_Exercise brief_:
Work out how many lines in the records include the word "unfold", then answer with nothing but that number.

_Data to process_:
▼▼▼
Lemma flags_reconcile now : keeps wait_flags (reconcile_state_if_required now).
Proof.
  unfold reconcile_state_if_required. apply keeps_bind; [auto with herdr|]. intros st.
  apply keeps_if; [auto with herdr|].
  do 4 (apply keeps_bind; [auto with herdr|intros ?]).
  apply keeps_bind; [auto with herdr|]. intros [[restored batch] report].
  apply keeps_bind; [auto with herdr|intros _].
  do 5 (apply keeps_bind; [auto with herdr|intros ?]).
  destruct (rewait_all _ _) as [st1 resolutions], (push_entries _ st1) as [st2 keys].
  auto with herdr.
Qed.

Lemma flags_maintain now : keeps wait_flags (maintain_state now).
Proof.
  unfold maintain_state. apply keeps_bind; [apply flags_reconcile|intros _].
  apply keeps_bind; [auto with herdr|intros st].
  apply keeps_bind; [auto with herdr|intros [[due expired] batch]].
  apply keeps_bind; [auto using flags_commit_transition with herdr|intros _].
  apply (keeps_maintain_writes wait_flags); auto with herdr. by intros w.
Qed.
End frame.

(** ** Progress of the shared steps *)

Section progress.
Context `{JsonNumber} {serde : SerdeJson} {P : Type} {persistence : BrokerPersistence P}.
Context {spec : PersistenceSpec P} {progress : PersistenceProgress P}.
Implicit Types (w : World P) (st : State) (t : TaskRecord) (c : RegistrationCredentials).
▲▲▲
_Result of this exercise_:
2